After all, a single malicious rumour has the potential to run an entire brand into the ground. A video could do even more to erode public confidence.
In 2008, an anonymous netizen reported on CNN’s iReport page that Steve Jobs had suffered a major heart attack. Within the hour of the stock market opening, Apple’s stock had dropped 10 points – doing $4.8 billion worth of damage.
And 2017 saw the proliferation of the infamous ‘Dreamer Day’ tweets, in which 4chan (an imageboard website) users spread rumours that Starbucks would give free frappuccinos to undocumented migrants across the United States. Again, these were tweets were just 140 throwaway characters. How much more damage could a video – evidence of a talking human – do?
Also, these were Apple and Starbucks: Multi-billion-dollar corporations, to which a million dollars is little more than a drop in the ocean.

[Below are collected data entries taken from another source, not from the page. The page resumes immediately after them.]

(* ===== verification/SubmissionStore.v ===== *)
(** * Submissions: values, tables and store

    Models [internal/submission/models.go], [values.go], [store_results.go] and the
    comment of [submission_comments.go] (Module [Submission]), and
    [internal/db/submission_store.go], [submission_row_parse.go] and
    [submission_comments_store.go] (Module [Submissions]).  A [Desk] is the gallery's
    database with what the submission store keeps beside the row of [submissions] that
    the ledger reads: the response and its time, receipt tokens, validation errors,
    sensitive fields, attachments and comments. *)

From Stdlib Require Import Ascii.
From S2P Require Import Prelude.
From S2P Require Import Core.
From S2P Require Import Auth.
From S2P Require Import Events.
From S2P Require Import Json.
From S2P Require Import Calendar.
From S2P Require Import Attachments.
From S2P Require Import TaskValues.
From S2P Require Import LedgerValues.
From S2P Require Import TaskWork.
From S2P Require Import Database.
From S2P Require Import Tx.
From S2P Require Import Outbox.
From S2P Require Import LedgerHelpers.
From S2P Require Import LedgerStore.
From S2P Require Import DeliveryDB.
From S2P Require Import TaskDB.
From S2P Require Import TaskRows.
From S2P Require Import TaskStore.
From S2P Require Import CatalogStore.
From S2P Require Import WebhookWire.

Local Open Scope string_scope.
Local Open Scope Z_scope.

Module Submission.

(** ** [models.go] *)

Inductive State :=
| StateSubmitted | StateInvalid | StateAccepted | StateRejected | StateChangesRequested | StateSuperseded.

#[global] Instance State_eq_dec : EqDecision State.
Proof. solve_decision. Defined.

Definition State_String (state : State) : string :=
  match state with
  | StateSubmitted => "submitted"
  | StateInvalid => "invalid"
  | StateAccepted => "accepted"
  | StateRejected => "rejected"
  | StateChangesRequested => "changes_requested"
  | StateSuperseded => "superseded"
  end.

Inductive StateResult := StateParsed (Value : State) | StateParseRejected (Reason : DomainError).

Definition allStates : list State :=
  [StateSubmitted; StateInvalid; StateAccepted; StateRejected; StateChangesRequested; StateSuperseded].

Definition ParseState (raw : string) : StateResult :=
  switch raw ((fun state => (State_String state, StateParsed state)) <$> allStates)
    (StateParseRejected (invalid_enum "submission state is invalid")).

#[global] Instance StateResult_outcome : Outcome StateResult State := fun result =>
  match result with StateParsed value => inr value | StateParseRejected reason => inl reason end.

Record ValidationError := MkValidationError { Error_Path : string; Error_Message : string }.

Inductive ValidationOutcome := ValidationPassed | ValidationFailed (Errors : list ValidationError).

Definition StateForValidation (outcome : ValidationOutcome) : State :=
  match outcome with ValidationPassed => StateSubmitted | ValidationFailed _ => StateInvalid end.

Record SensitiveField := MkSensitiveField {
  Field_Path : string;
  Field_Category : string;
  Field_Retention : string;
  Field_Redaction : string;
  Field_State : string;
  Field_RedactedAt : string
}.

(** ** [values.go] *)

Record ResponseSource := MkResponseSource { ResponseSource_value : string }.

Inductive ResponseSourceResult := ResponseSourceAccepted (Value : ResponseSource) | ResponseSourceRejected (Reason : DomainError).

Definition NewResponseSource (raw : string) : ResponseSourceResult :=
  let trimmed := TrimSpace raw in
  if String.eqb trimmed "" then ResponseSourceRejected (invalid_argument "submission response JSON is required")
  else ResponseSourceAccepted (MkResponseSource trimmed).

#[global] Instance ResponseSourceResult_outcome : Outcome ResponseSourceResult ResponseSource := fun result =>
  match result with ResponseSourceAccepted value => inr value | ResponseSourceRejected reason => inl reason end.

Record ReceiptTokenPlain := MkReceiptTokenPlain { ReceiptTokenPlain_value : string }.
Record ReceiptTokenHash := MkReceiptTokenHash { ReceiptTokenHash_value : string }.

Inductive ReceiptTokenPlainResult :=
| ReceiptTokenPlainAccepted (Value : ReceiptTokenPlain)
| ReceiptTokenPlainRejected (Reason : DomainError).

(** [base64.RawURLEncoding]: the standard encoding without its padding, ["-"] and ["_"]
    in place of ["+"] and ["/"]. *)
Definition url_char (c : ascii) : ascii :=
  if Ascii.eqb c "+"%char then "-"%char else if Ascii.eqb c "/"%char then "_"%char else c.

Definition RawURLEncoding_EncodeToString (content : list Z) : string :=
  of_bytes (url_char <$> List.filter (fun c => negb (Ascii.eqb c "="%char)) (base64_encode content)).

(** The character the standard alphabet has for one of the URL alphabet. *)
Definition std_char (c : ascii) : option ascii :=
  if Ascii.eqb c "-"%char then Some "+"%char
  else if Ascii.eqb c "_"%char then Some "/"%char
  else if Ascii.eqb c "+"%char || Ascii.eqb c "/"%char || Ascii.eqb c "="%char then None
  else Some c.

(** The padding the text would have. *)
Definition padding (n : nat) : bytes := match (n mod 4)%nat with 2%nat => ["="%char; "="%char] | 3%nat => ["="%char] | _ => [] end.

Definition RawURLEncoding_DecodeString (encoded : string) : option (list Z) :=
  chars ← mapM std_char (List.filter (fun c => negb (is_line_break c)) (to_bytes encoded));
  decode_quanta (chars ++ padding (length chars))%list.

(** [random] is what [rand.Read] of 32 bytes gave: the bytes read, or its error. *)
Definition NewReceiptTokenPlain (random : option (list Z)) : ReceiptTokenPlainResult :=
  match random with
  | None => ReceiptTokenPlainRejected (invalid_state "generate submission receipt token failed")
  | Some bytes =>
      if negb (length bytes =? 32)%nat then ReceiptTokenPlainRejected (invalid_state "generate submission receipt token was short")
      else ReceiptTokenPlainAccepted (MkReceiptTokenPlain (RawURLEncoding_EncodeToString bytes))
  end.

Definition ParseReceiptTokenPlain (raw : string) : ReceiptTokenPlainResult :=
  if String.eqb raw "" then ReceiptTokenPlainRejected (invalid_argument "submission receipt token is required")
  else match RawURLEncoding_DecodeString raw with
       | None => ReceiptTokenPlainRejected (invalid_argument "submission receipt token is invalid")
       | Some _ => ReceiptTokenPlainAccepted (MkReceiptTokenPlain raw)
       end.

(** [ReceiptTokenPlain.Hash] *)
Definition Hash (token : ReceiptTokenPlain) : ReceiptTokenHash :=
  MkReceiptTokenHash (hex_EncodeToString (Sum256 (bytes_of (ReceiptTokenPlain_value token)))).

Definition ReceiptTokenHashFromString (raw : string) : ReceiptTokenHash := MkReceiptTokenHash raw.

(** ** The submission and its comments *)

Record Submission := MkSubmission {
  ID : SubmissionID;
  TaskID_ : TaskID;
  SubmitterID : UserID;
  SubmitterDisplayName : DisplayName;
  State_ : State;
  Source : ResponseSource;
  Attachments : list Attachment.Attachment;
  Validation : ValidationOutcome;
  SensitiveFields : list SensitiveField;
  Note : ReviewNote;
  CreatedAt : Z
}.

Definition set_Source (source : ResponseSource) (s : Submission) : Submission :=
  MkSubmission (ID s) (TaskID_ s) (SubmitterID s) (SubmitterDisplayName s) (State_ s) source (Attachments s)
    (Validation s) (SensitiveFields s) (Note s) (CreatedAt s).

(** [task.CommentBody] of [series_model.go] *)
Record CommentBody := MkCommentBody { CommentBody_value : string }.

Inductive CommentBodyResult := CommentBodyAccepted (Value : CommentBody) | CommentBodyRejected (Reason : DomainError).

Definition NewCommentBody : string -> CommentBodyResult :=
  Task.required_text 4000 "comment body is required" "comment body is too long"
    (fun s => CommentBodyAccepted (MkCommentBody s)) CommentBodyRejected.

#[global] Instance CommentBodyResult_outcome : Outcome CommentBodyResult CommentBody := fun result =>
  match result with CommentBodyAccepted value => inr value | CommentBodyRejected reason => inl reason end.

Record SubmissionComment := MkSubmissionComment {
  Comment_ID : SubmissionCommentID;
  Comment_SubmissionID : SubmissionID;
  Comment_AuthorID : UserID;
  Comment_AuthorDisplayName : DisplayName;
  Comment_Body : CommentBody;
  Comment_CreatedAt : Z
}.

End Submission.

Module Submissions.
Export Gallery.

(** ** Tables *)

(** The columns of [submissions] that the ledger does not read. *)
Record SubmissionColumns := MkSubmissionColumns { sc_response_json : string; sc_created_at : Z }.

Record ReceiptRow := MkReceiptRow { rt_submission_id : string; rt_token_hash : string }.

Record ErrorRow := MkErrorRow { er_submission_id : string; er_index : Z; er_path : string; er_message : string }.

Record SensitiveRow := MkSensitiveRow {
  sf_submission_id : string;
  sf_index : Z;
  sf_path : string;
  sf_category : string;
  sf_retention : string;
  sf_redaction : string;
  sf_state : string;
  sf_redacted_at : option Z
}.

Record AttachedRow := MkAttachedRow {
  sa_submission_id : string;
  sa_index : Z;
  sa_filename : string;
  sa_content_type : string;
  sa_content : list Z
}.

Record CommentRow := MkCommentRow { co_submission_id : string; co_author_user_id : string; co_body : string; co_created_at : Z }.

Record Desk := MkDesk {
  gallery : Gallery;
  submission_columns : gmap string SubmissionColumns;
  receipt_tokens : gmap string ReceiptRow;
  validation_errors : list ErrorRow;
  sensitive_fields : list SensitiveRow;
  submission_attachments : list AttachedRow;
  submission_comments : gmap string CommentRow
}.

Definition with_gallery (g : Gallery) (k : Desk) : Desk :=
  MkDesk g (submission_columns k) (receipt_tokens k) (validation_errors k) (sensitive_fields k)
    (submission_attachments k) (submission_comments k).
Definition with_submission_columns (c : gmap string SubmissionColumns) (k : Desk) : Desk :=
  MkDesk (gallery k) c (receipt_tokens k) (validation_errors k) (sensitive_fields k) (submission_attachments k) (submission_comments k).
Definition with_receipts (r : gmap string ReceiptRow) (k : Desk) : Desk :=
  MkDesk (gallery k) (submission_columns k) r (validation_errors k) (sensitive_fields k) (submission_attachments k) (submission_comments k).
Definition with_errors (e : list ErrorRow) (k : Desk) : Desk :=
  MkDesk (gallery k) (submission_columns k) (receipt_tokens k) e (sensitive_fields k) (submission_attachments k) (submission_comments k).
Definition with_sensitive (s : list SensitiveRow) (k : Desk) : Desk :=
  MkDesk (gallery k) (submission_columns k) (receipt_tokens k) (validation_errors k) s (submission_attachments k) (submission_comments k).
Definition with_attached (a : list AttachedRow) (k : Desk) : Desk :=
  MkDesk (gallery k) (submission_columns k) (receipt_tokens k) (validation_errors k) (sensitive_fields k) a (submission_comments k).
Definition with_comments (c : gmap string CommentRow) (k : Desk) : Desk :=
  MkDesk (gallery k) (submission_columns k) (receipt_tokens k) (validation_errors k) (sensitive_fields k) (submission_attachments k) c.

Definition desk_market (k : Desk) : Market := market (gallery k).
Definition desk_tables (k : Desk) : DB := tables (desk_market k).
Definition with_desk_market (m : Market) (k : Desk) : Desk := with_gallery (with_market m (gallery k)) k.
Definition with_desk_tables (d : DB) (k : Desk) : Desk := with_desk_market (with_tables d (desk_market k)) k.

(** A computation over the gallery's database, and over the ledger's tables. *)
Definition on_gallery {A} (m : MOf Gallery A) : MOf Desk A := fun env st =>
  let '(a, st') := m env (MkTxState (gallery (st_base st)) (gallery (st_db st)) (st_step st)) in
  (a, MkTxState (with_gallery (st_base st') (st_base st)) (with_gallery (st_db st') (st_db st)) (st_step st')).

Definition on_desk_market {A} (m : MOf Market A) : MOf Desk A := on_gallery (on_market m).
Definition on_desk_tables {A} (now : Z) (m : M A) : MOf Desk A := on_desk_market (on_tables now m).

(** ** The surroundings of the submission store and service *)

(** The identifier generators, [crypto/rand], and the texts of the aggregates over
    validation errors and sensitive fields. *)
Class SubmissionWorld := {
  new_submission_id : nat -> TypedIDResult KSubmission;
  new_receipt_id : nat -> TypedIDResult KSubmissionReceiptToken;
  new_submission_comment_id : nat -> TypedIDResult KSubmissionComment;
  random_bytes : nat -> option (list Z);
  errors_json : list ErrorRow -> string;
  sensitive_json : list (SensitiveRow * string) -> string    (* with the text of [redacted_at] *)
}.

(** ** Constrained writes *)

Definition submission_states : list string := Submission.State_String <$> Submission.allStates.

Section Writes.
Context `{World}.

(** [insert into submissions], with the [::jsonb] cast of the response. *)
Definition insert_submission (id : string) (row : SubmissionRow) (response : string) (now : Z) (k : Desk) : StmtError + Desk :=
  let d := desk_tables k in
  match jsonb response with
  | None => inl ErrOther
  | Some stored =>
      if negb (bool_decide (sub_state row ∈ submission_states)) then inl ErrOther
      else if negb (bool_decide (is_Some (tasks d !! sub_task_id row)) && is_set (sub_user_id row) &&
                    references_user (sub_user_id row) (desk_market k)) then inl ErrOther
      else if bool_decide (is_Some (submissions d !! id)) then inl ErrUniqueViolation
      else inr (with_submission_columns (<[id := MkSubmissionColumns stored now]> (submission_columns k))
             (with_desk_tables (with_submissions (<[id := row]> (submissions d)) d) k))
  end.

But what if there is a targeted attack on a smaller company – a weaponised deepfake depicting a key director or stakeholder in a compromising situation?
In an article by The Verge, visual effects artist Benjamin Van Den Broeck estimated that a single person with a sufficiently powerful computer and enough footage can churn out a convincing deepfake in less than 24 hours. A dedicated team with a render farm (a network of computers simultaneously processing visual effects) could potentially do far more in far less time.
It would be a simple matter for a large enough player to eliminate competition in an industry, purely through the threat of deepfake blackmail. Corporations could entrench themselves within their own monopolies, effectively shutting out all possibilities for smaller disruptors to enter the market.
Deepfakes could also sound the death knell for celebrity endorsement. As deepfake hoaxes become increasingly common – and increasingly difficult to separate from reality – the value of key opinion leaders is likely to take a nosedive, maybe even spelling the end of the influencer era. The media will quickly have to adapt.
And what of the morality of deepfake use in the first place? Do we have the right to use people’s images without their explicit consent, even just to show them how they look in the latest Karl Lagerfeld collection? Without the existence of a regulatory framework to govern the use of deepfakes in the media, any commitments we make toward ethical marketing practices will be woefully ineffective.
Ultimately, no matter how strong our resolve to adhere to any code of conduct regarding deepfakes is, history has shown that people will believe what they want to believe. Whether it is that the earth is flat, that vaccines cause autism or that crystals have healing properties.
Perhaps the best solution is simply not just to pay lip service to ethical advertising, but also to educate ourselves and others to be more discerning about the content we consume. I mean, if President Lincoln said it, then it’s got to be true right. What a guy.
Bryant Chan is specialist editor for consumer tech and motoring at Sweet, the content marketing arm of Singapore Press Holdings
That explains everything. Surely Gillette didn’t really create a video attacking their entire customer base.
Reply“but also to educate ourselves and others to be more discerning about the content we consume”
Pretty one-sided take on this, IMO. If you’re talking about deep learning being used to create indiscernible content, what is the base that you’d then use to educate yourself? Nice take on the threat of this technology but I feel that your recommendation should also include technological solutions that are being worked on.
The burden of validation should sit with the creators in future, instead of receivers. Dartmouth researchers are already working on technology and approaches that would allow the use of a special recording app (instead of the stock camera) to record the content and the verified signature of which is then passed through Blockchain, so that every piece of content generated already has a verification attached to it.
If the threat is with advanced technology, the solution also lies in even mroe advanced technology. Not “educate ourselves better”, with what? Deepfake content? Just my 2 cents.